We will learn how to find the equation of a circle passing through three given points.

Let P (x\(_{1}\), y\(_{1}\)), Q (x\(_{2}\), y\(_{2}\)) and R (x\(_{3}\), y\(_{3}\)) are the three given points.

We have to find the equation of the circle passing through the points P, Q and R.

Let the equation of the general form of the required circle be x\(^{2}\) + y\(^{2}\) + 2gx + 2fy + c = 0 ……………. (i)

According to the problem, the above equation of the circle passes through the points P (x1, y1), Q (x2, y2) and R (x3, y3). Therefore,

x\(_{1}\)\(^{2}\) + y\(_{1}\)\(^{2}\) + 2gx\(_{1}\) + 2fy\(_{1}\) + c = 0 ……………. (ii)

x\(_{2}\)\(^{2}\) + y2\(^{2}\) + 2gx\(_{2}\) + 2fy\(_{2}\) + c = 0 ……………. (iii)

and  x\(_{3}\)\(^{2}\) + y\(_{3}\)\(^{2}\) + 2gx\(_{3}\) + 2fy\(_{3}\) + c = 0 ……………. (iv)

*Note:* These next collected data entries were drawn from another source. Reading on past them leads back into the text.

Lemma upgrade_is_checked_witness :
  let e := sample_entry u!"2" None in
  let check := check_provenance_regression id sample_parse N.compare sample_file u!"linux-x64" [(u!"r", [e])] in
  let l' := update_tool id false (fun _ _ => None) None check sample_file u!"r" [e] in
  check.(regression_errors) = [] /\
  exists v p bv, apply_lock_result id sample_parse N.compare l'
    (sample_resolution u!"2" (sample_info (Some u!"sha256:bb") (Some u!"https://h/2") None)) = Err (LostProvenance u!"r" v p bv).
Proof.
  intros e check l'. assert (check.(regression_errors) = []) as He by (vm_compute; reflexivity). split; [exact He|].
  destruct (upgrade_is_checked id sample_parse N.compare sample_file u!"linux-x64" u!"r" [sample_locked] e sample_locked
    false (fun _ _ => None) None [(u!"r", [e])]) as (b & _ & [[_ (v & p & bv & H)]|[_ H]]).
  - vm_compute. reflexivity.
  - apply (bool_decide_unpack _). vm_compute. reflexivity.
  - by left.
  - vm_compute. reflexivity.
  - vm_compute. reflexivity.
  - split_and!; [by left|discriminate|reflexivity|vm_compute; reflexivity|]. exists c!"2", c!"1". split_and!; vm_compute; reflexivity.
  - intros t tv nv ->%list_elem_of_singleton _ _ _ Ht Hn. vm_compute in Ht, Hn. injection Ht as <-. injection Hn as <-. reflexivity.
  - fold check in H. rewrite He in H. by apply elem_of_nil in H.
  - apply (H _ (sample_info (Some u!"sha256:bb") (Some u!"https://h/2") None)); reflexivity.
Defined.

Lemma apply_never_downgrades_witness :
  let info := sample_info (Some u!"sha256:bb") (Some u!"https://h/1") (Some GithubAttestations) in
  exists l' ts' t' new,
    apply_lock_result id sample_parse N.compare sample_file (sample_resolution u!"1" info) = Ok (true, l') /\
    tools l' !! u!"r" = Some ts' /\ ts' !! 0 = Some t' /\ t'.(t_platforms) !! u!"linux-x64" = Some new /\
    provenance_is_downgrade (Some GithubAttestations) new.(p_provenance) false = false.
Proof.
  intros info.
  destruct (apply_lock_result id sample_parse N.compare sample_file (sample_resolution u!"1" info)) as [[applied l']|err|] eqn:E;
    [|vm_compute in E; discriminate..].
  assert (applied = true) as -> by (vm_compute in E; congruence).
  destruct (apply_never_downgrades id sample_parse N.compare sample_file (sample_resolution u!"1" info) info true l'
    [sample_locked] 0 sample_locked (sample_info (Some u!"sha256:aa") (Some u!"https://h/1") (Some GithubAttestations)))
    as (ts' & t' & new & H1 & H2 & H3 & _ & _ & _ & _ & _ & _ & _ & H & _).
  - exact E.
  - reflexivity.
  - vm_compute. reflexivity.
  - apply (bool_decide_unpack _). vm_compute. reflexivity.
  - reflexivity.
  - reflexivity.
  - reflexivity.
  - vm_compute. reflexivity.
  - exists l', ts', t', new. split_and!; [reflexivity|exact H1|exact H2|exact H3|].
    destruct (checksum_changed (p_checksum (sample_info (Some u!"sha256:aa") (Some u!"https://h/1") (Some GithubAttestations))) (p_checksum new)) eqn:Ec.
    + exact (H eq_refl).
    + exfalso. vm_compute in E. injection E as <-. vm_compute in H1. injection H1 as <-. injection H2 as <-.
      vm_compute in H3. injection H3 as <-. vm_compute in Ec. discriminate.
Defined.

Lemma prune_safe_witness :
  let ts := [sample_locked; sample_entry u!"2" (Some (sample_info (Some u!"sha256:bb") None (Some Cosign)))] in
  exists pruned ts', prune_verified_provenance_baselines sample_parse N.compare ts {[u!"2"]} u!"linux-x64" = Ok (pruned, ts') /\
    pruned = [u!"1"] /\ map t_version ts' = [u!"2"].
Proof.
  intros ts.
  destruct (prune_safe id sample_parse N.compare ts {[u!"2"]} u!"linux-x64") as (pruned & ts' & E & _ & _).
  - apply (bool_decide_unpack _). vm_compute. reflexivity.
  - exists pruned, ts'. split; [exact E|]. vm_compute in E. injection E as <- <-. split; vm_compute; reflexivity.
Defined.

(** Where a legacy entry without options meets a fresh one without options and the options of its platform
    cannot be resolved, the old record replaces the fresh one; the two are not merged. *)
Lemma unresolved_replaces_fresh :
  let fresh := sample_entry u!"1" (Some (sample_info (Some u!"sha256:bb") (Some u!"https://h/new") None)) in
  exists t, (merge_tool_entries [fresh] (Some [sample_locked]) (fun _ _ => None)).1 = [t] /\
    t.(t_platforms) = sample_locked.(t_platforms).
Proof. eexists. split; vm_compute; reflexivity. Qed.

Form the above there equations (ii), (iii) and (iv) find the value of g, f and c. Then substituting the values of g, f and c in (i) we can find the required equation of the circle.

 

Solved examples to find the equation of the circle passing through three given points:

1. Find the equation of the circle passes through three points (1, 0), (-1, 0) and (0, 1).

Solution:

Let the equation of the general form of the required circle be x\(^{2}\) + y\(^{2}\) + 2gx + 2fy + c = 0 ……………. (i)

According to the problem, the above equation of the circle passes through the points (1, 0), (-1, 0) and (0, 1). Therefore,

1 + 2g + c = 0 ……………. (ii)

1 - 2g + c = 0  ……………. (iii)

1 + 2f + c = 0  ……………. (iv)

Subtracting (iii) form (i), we get 4g = 0 ⇒ g = 0.

Putting g = 0 in (ii), we obtain c = -1. Now putting c = -1 in (iv), we get f = 0.

Substituting the values of g, f and c in (i), we obtain the equation of the required circle as x\(^{2}\) + y\(^{2}\) = 1.

 

2. Find the equation of the circle passes through three points (1, - 6), (2, 1) and (5, 2). Also find the co-ordinate of its centre and the length of the radius.

Solution:     

Let the equation of the required circle be

x\(^{2}\) + y\(^{2}\) + 2gx + 2fy + c = 0 ……………….(i)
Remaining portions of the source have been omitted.